(Re)imagining Pedagogy:
The Cyborg Classroom Manifesto

Knowledge, Power, and Orientation

In an age of information pollution,
where endless digital stimuli fragment attention rather than deepen knowledge,

we are practicing a pedagogy of curation—attending to knowledge with care—and orientation—mapping possibilities in uncharted domains.

The digital classroom is not merely a space for consumption,
but a site for critical navigation through information landscapes.
We seek not just access, but meaningful engagement.

Paradoxically, artificial intelligence can allow us to become more human,
more curious in our questioning, and more courageous in our explorations,
by serving as both mirror and window.

Embracing Hybridity

We recognize the hybrid nature of contemporary existence:
Languages intermingling (Arabic, Hebrew, English) that reflect our Jerusalem context,
where we live and learn together across differences and similarities,
Identities converging across digital and physical realms,
Neurodiversities (Dyslexia, ADHD, Autism and other cognitive variations)

offering unique ways of learning and processing.

Following Haraway, we embrace the cyborg as metaphor and reality—
not a transcendence of humanity,
but an acknowledgment of our always-already technological existence.

Education as Liberation Practice

With bell hooks, we understand that:
The classroom remains the most radical space of possibility.
Education is not neutral but always political.
Teaching must engage the whole person, not just the mind.

We seek pedagogies that acknowledge power differentials
while creating spaces where transformation becomes possible
for first-generation students, multilingual learners, and those
historically marginalized by traditional educational structures.

Learning Through Play

We recognize play as a form of embodied theory— where abstract concepts transform into lived experience, where complex conversations become possible within safe boundaries, where curiosity replaces embodied echoes we repeat.

Following hooks' vision of theory as liberatory practice, we create spaces where learning happens through doing, where games become vehicles for first exploring difficult terrain— trauma, identity, power—without retreating into binary and flat thinking.
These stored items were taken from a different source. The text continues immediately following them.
(** The guarded part of [atomic_write], started with the temporary file
    freshly created. *)
Lemma guarded_block (e : env) (tmp dst : path) (data : string)
    (F : gmap path string) (D : gset path) :
  F !! tmp = None →
  parent dst ∈ D →
  try_except
    (run write_text e tmp data; os_replace e tmp dst)
    (fun ex => run os_unlink tmp; raise ex)
    (Fs (<[tmp := ""]> F) D) =
  match write_fault e with
  | Some (n, msg) => (Raise (Exn OSError msg), Fs F D)
  | None =>
      match replace_fault e with
      | Some msg => (Raise (Exn OSError msg), Fs F D)
      | None =>
          if bool_decide (dst ∈ D)
          then (Raise (Exn OSError "Is a directory"), Fs F D)
          else (Ok tt, Fs (<[dst := data]> F) D)
      end
  end.
Proof.
  intros Hfresh Hparent.
  unfold try_except, write_text, os_replace, os_unlink, os_error, raise,
    bind, get_fs, put_fs; simpl.
  destruct (write_fault e) as [[n msg]|]; simpl.
  { rewrite lookup_insert_eq, insert_insert_eq, delete_insert_eq.
    by rewrite delete_id. }
  destruct (replace_fault e) as [msg|]; simpl.
  { rewrite lookup_insert_eq, insert_insert_eq, delete_insert_eq.
    by rewrite delete_id. }
  rewrite (bool_decide_eq_true_2 _ Hparent). simpl.
  destruct (bool_decide (dst ∈ D)); simpl.
  { rewrite lookup_insert_eq, insert_insert_eq, delete_insert_eq.
    by rewrite delete_id. }
  rewrite lookup_insert_eq, insert_insert_eq, delete_insert_eq.
  by rewrite delete_id.
Qed.

Lemma atomic_write_unfold e p data s :
  atomic_write e p data s =
  match mkdir_p e (parent p) s with
  | (Raise ex, s1) => (Raise ex, s1)
  | (Ok _, s1) =>
      match mkstemp e (parent p) s1 with
      | (Raise ex, s2) => (Raise ex, s2)
      | (Ok tmp, s2) =>
          try_except
            (run write_text e tmp data; os_replace e tmp p)
            (fun ex => run os_unlink tmp; raise ex) s2
      end
  end.
Proof. reflexivity. Qed.

(** Whatever happens, [atomic_write] either fails and leaves every file
    as it was, or succeeds and changes the target alone. *)
Lemma atomic_write_files e p data s r s' :
  atomic_write e p data s = (r, s') →
  (∃ ex, r = Raise ex ∧ files s' = files s) ∨
  (r = Ok tt ∧ files s' = <[p := data]> (files s)).
Proof.
  rewrite atomic_write_unfold.
  destruct (mkdir_p e (parent p) s) as [[[]|ex1] s1] eqn:Hmk.
  2:{ intros [= <- <-]. left. eexists. split; [done|].
      by rewrite (mkdir_p_raise _ _ _ _ _ Hmk). }
  pose proof (mkdir_p_files _ _ _ _ _ Hmk) as Hf1.
  destruct (mkstemp e (parent p) s1) as [[tmp|ex2] s2] eqn:Hmt.
  2:{ intros [= <- <-]. left. eexists. split; [done|].
      by rewrite (mkstemp_raise _ _ _ _ _ Hmt). }
  destruct (mkstemp_ok _ _ _ _ _ Hmt) as (_ & Hfree & Hdir & ->).
  apply path_exists_false in Hfree as [Hfree _].
  rewrite (guarded_block _ _ _ _ _ _ Hfree Hdir).
  destruct (write_fault e) as [[n msg]|].
  { intros [= <- <-]. left. eexists. by split. }
  destruct (replace_fault e) as [msg|].
  { intros [= <- <-]. left. eexists. by split. }
  destruct (bool_decide (p ∈ dirs s1)).
  { intros [= <- <-]. left. eexists. by split. }
  intros [= <- <-]. right. simpl. by rewrite Hf1.
Qed.

End FsFacts.

(** ** [atomic_write] *)

Section AtomicWrite.

Lemma not_ancestor (d : path) (x : string) : d ++ [x] ∉ ancestors_or_self d.
Proof.
  unfold ancestors_or_self. rewrite list_elem_of_In, in_map_iff.
  intros (n & Hn & _). apply (f_equal length) in Hn.
  rewrite length_take, length_app in Hn. simpl in Hn. lia.
Qed.

Lemma self_ancestor (d : path) : d ∈ ancestors_or_self d.
Proof.
  unfold ancestors_or_self. rewrite list_elem_of_In, in_map_iff.
  exists (length d). split; [apply firstn_all|].
  apply in_seq. lia.
Qed.

Lemma path_exists_after_mkdir (s : fs) (d : path) (x : string) :
  path_exists (Fs (files s) (dirs s ∪ list_to_set (ancestors_or_self d))) (d ++ [x])
  = path_exists s (d ++ [x]).
Proof.
  unfold path_exists; simpl. f_equal.
  apply bool_decide_ext. rewrite elem_of_union.
  pose proof (not_ancestor d x) as Hna.
  rewrite <- (elem_of_list_to_set (C:=gset path)) in Hna. tauto.
Qed.

Lemma existsb_pointwise {A} (f g : A → bool) l :
  (∀ a, f a = g a) → existsb f l = existsb g l.
Proof. intros H. induction l as [|a l IH]; simpl; [done|]. by rewrite H, IH. Qed.

Lemma fault_free_fields e :
  fault_free e = true →
  mkdir_fault e = None ∧ read_fault e = None ∧ mkstemp_fault e = None ∧
  write_fault e = None ∧ replace_fault e = None.
Proof.
  unfold fault_free. rewrite !andb_true_iff, !bool_decide_eq_true. tauto.
Qed.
Play becomes a tool for players to explore beyond and reimagine together. Encouraging possibilities for connection that transcend limitations.

Play allows us to practice intellectual humility and emotional resilience, to handle complexity without demanding simple answers, to seek understanding across lines of difference. Play creates spaces where mistakes and misunderstanding are not only welcome but valuable, where we can express hurt and vulnerability while knowing all participants are held safely, where each person can take small steps or bold leaps in reimagining how we think, receive, and create knowledge together. In this atmosphere of generous experimentation, learning becomes joyful discovery rather than fearful performance.

Digital Communities and Solidarity

Inspired by Benedict Anderson's concept of imagined communities,
where shared imagination creates powerful possibilities,
and Victor Turner's communitas, where transformative moments emerge in liminal spaces,
we (re)imagine how our digital/physical environments can foster meaningful educational exchange.

Just as Anderson recognized that social formations beyond direct experience require active imagination to exist, our Cyborg Classroom invites the creative
(re)imagining of educational spaces beyond traditional boundaries and limitations.

Following contemporary digital activists,
we question who controls knowledge and how it circulates.
We ask not just what technology can do,
but who it serves and who it silences.

Theoretical Frameworks

Not to find definitive answers,
but to ask better questions about how we might learn, live together and apply in a dynamic way, ways of seeing through theory.

Our Commitments

We commit to:

  1. Curation over consumption: Developing skills to navigate information abundance

  2. Hybridity as strength: Celebrating the mixing of languages, cultures, and ways of knowing

  3. Sharing with critical awareness: Mapping access to knowledge while examining the politics and ethics of digital distribution

  4. Community through difference: Building solidarity without erasing particularity

  5. Ongoing questioning: Maintaining a critical stance toward our own assumptions

The Cyborg Classroom

is a continuous process of (re)imagining of what learning might become


when we engage thoughtfully with each other


across and through our technological extensions.